*** DATASET CONTENT

(** * s3verify: the PutObject test (put-object.go)

    A shallow embedding of [newPutObjectReq], [putObjectVerify] and its three
    sub-checks, and of the two test drivers [mainPutObjectPrepared] and
    [mainPutObjectUnPrepared], followed by the properties of the PutObject
    specification.

    Go values are embedded as follows: [[]byte] is [list byte], [string] is
    [string] (a Go string is a sequence of bytes, as a Rocq string is a
    sequence of 8-bit characters), [int] and [int64] are [Z] (no arithmetic of
    this file can leave the 64-bit range: the only sums are the loop counter,
    below 102, and the length of a slice), a pointer that may be [nil] is an
    [option], an [error] is an [option Error] with [None] for [nil], and a
    run-time panic is an explicit outcome of the call. *)

From Stdlib Require Import ZArith Lia Strings.Byte Strings.Ascii.
From stdpp Require Import base numbers list strings gmap pretty.

Local Open Scope Z_scope.

Abbreviation bytes := (list byte).

(** [[]byte(s)] and [string(b)]: the same bytes, seen as the other type. *)
Definition bytes_of_string (s : string) : bytes := String.list_byte_of_string s.
Definition string_of_bytes (b : bytes) : string := String.string_of_list_byte b.

Definition byte_val (b : byte) : Z := Z.of_N (Byte.to_N b).
Definition byte_of_Z (z : Z) : byte :=
  default x00%byte (Byte.of_N (Z.to_N (Z.land z 255))).

(** [s[i]] for an index known to be in range; used for constant tables only. *)
Definition table_char (table : string) (i : Z) : Ascii.ascii :=
  default "?"%char (String.get (Z.to_nat i) table).

(** ** encoding/hex *)
Module hex.

Definition hextable : string := "0123456789abcdef".

(** [hex.EncodeToString]: two lower-case digits per byte, high nibble first. *)
Fixpoint EncodeToString (src : bytes) : string :=
  match src with
  | [] => EmptyString
  | v :: rest =>
      String (table_char hextable (Z.shiftr (byte_val v) 4))
        (String (table_char hextable (Z.land (byte_val v) 15))
           (EncodeToString rest))
  end.

End hex.

(** ** encoding/base64 *)
Module base64.

Definition encodeStd : string :=
  "ABCDEFGHIJKLMNOPQRSTUVWXYZabcdefghijklmnopqrstuvwxyz0123456789+/".

Definition StdPadding : Ascii.ascii := "="%char.

Definition enc (val : Z) (shift : Z) : Ascii.ascii :=
  table_char encodeStd (Z.land (Z.shiftr val shift) 63).

(** [base64.StdEncoding.EncodeToString]: every group of three bytes becomes
    four characters; a final group of one or two bytes is padded with [=]. *)
Fixpoint EncodeToString (src : bytes) : string :=
  match src with
  | [] => EmptyString
  | [a] =>
      let val := Z.shiftl (byte_val a) 16 in
      String (enc val 18) (String (enc val 12)
        (String StdPadding (String StdPadding EmptyString)))
  | [a; b] =>
      let val := Z.lor (Z.shiftl (byte_val a) 16) (Z.shiftl (byte_val b) 8) in
      String (enc val 18) (String (enc val 12)
        (String (enc val 6) (String StdPadding EmptyString)))
  | a :: b :: c :: rest =>
      let val := Z.lor (Z.lor (Z.shiftl (byte_val a) 16)
                              (Z.shiftl (byte_val b) 8)) (byte_val c) in
      String (enc val 18) (String (enc val 12)
        (String (enc val 6) (String (enc val 0) (EncodeToString rest))))
  end.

******

> PROBLEM
Write out all the records above one more time, exactly.

> YOUR RESPONSE
(** * s3verify: the PutObject test (put-object.go)

    A shallow embedding of [newPutObjectReq], [putObjectVerify] and its three
    sub-checks, and of the two test drivers [mainPutObjectPrepared] and
    [mainPutObjectUnPrepared], followed by the properties of the PutObject
    specification.

    Go values are embedded as follows: [[]byte] is [list byte], [string] is
    [string] (a Go string is a sequence of bytes, as a Rocq string is a
    sequence of 8-bit characters), [int] and [int64] are [Z] (no arithmetic of
    this file can leave the 64-bit range: the only sums are the loop counter,
    below 102, and the length of a slice), a pointer that may be [nil] is an
    [option], an [error] is an [option Error] with [None] for [nil], and a
    run-time panic is an explicit outcome of the call. *)

From Stdlib Require Import ZArith Lia Strings.Byte Strings.Ascii.
From stdpp Require Import base numbers list strings gmap pretty.

Local Open Scope Z_scope.

Abbreviation bytes := (list byte).

(** [[]byte(s)] and [string(b)]: the same bytes, seen as the other type. *)
Definition bytes_of_string (s : string) : bytes := String.list_byte_of_string s.
Definition string_of_bytes (b : bytes) : string := String.string_of_list_byte b.

Definition byte_val (b : byte) : Z := Z.of_N (Byte.to_N b).
Definition byte_of_Z (z : Z) : byte :=
  default x00%byte (Byte.of_N (Z.to_N (Z.land z 255))).

(** [s[i]] for an index known to be in range; used for constant tables only. *)
Definition table_char (table : string) (i : Z) : Ascii.ascii :=
  default "?"%char (String.get (Z.to_nat i) table).

(** ** encoding/hex *)
Module hex.

Definition hextable : string := "0123456789abcdef".

(** [hex.EncodeToString]: two lower-case digits per byte, high nibble first. *)
Fixpoint EncodeToString (src : bytes) : string :=
  match src with
  | [] => EmptyString
  | v :: rest =>
      String (table_char hextable (Z.shiftr (byte_val v) 4))
        (String (table_char hextable (Z.land (byte_val v) 15))
           (EncodeToString rest))
  end.

End hex.

(** ** encoding/base64 *)
Module base64.

Definition encodeStd : string :=
  "ABCDEFGHIJKLMNOPQRSTUVWXYZabcdefghijklmnopqrstuvwxyz0123456789+/".

Definition StdPadding : Ascii.ascii := "="%char.

Definition enc (val : Z) (shift : Z) : Ascii.ascii :=
  table_char encodeStd (Z.land (Z.shiftr val shift) 63).

(** [base64.StdEncoding.EncodeToString]: every group of three bytes becomes
    four characters; a final group of one or two bytes is padded with [=]. *)
Fixpoint EncodeToString (src : bytes) : string :=
  match src with
  | [] => EmptyString
  | [a] =>
      let val := Z.shiftl (byte_val a) 16 in
      String (enc val 18) (String (enc val 12)
        (String StdPadding (String StdPadding EmptyString)))
  | [a; b] =>
      let val := Z.lor (Z.shiftl (byte_val a) 16) (Z.shiftl (byte_val b) 8) in
      String (enc val 18) (String (enc val 12)
        (String (enc val 6) (String StdPadding EmptyString)))
  | a :: b :: c :: rest =>
      let val := Z.lor (Z.lor (Z.shiftl (byte_val a) 16)
                              (Z.shiftl (byte_val b) 8)) (byte_val c) in
      String (enc val 18) (String (enc val 12)
        (String (enc val 6) (String (enc val 0) (EncodeToString rest))))
  end.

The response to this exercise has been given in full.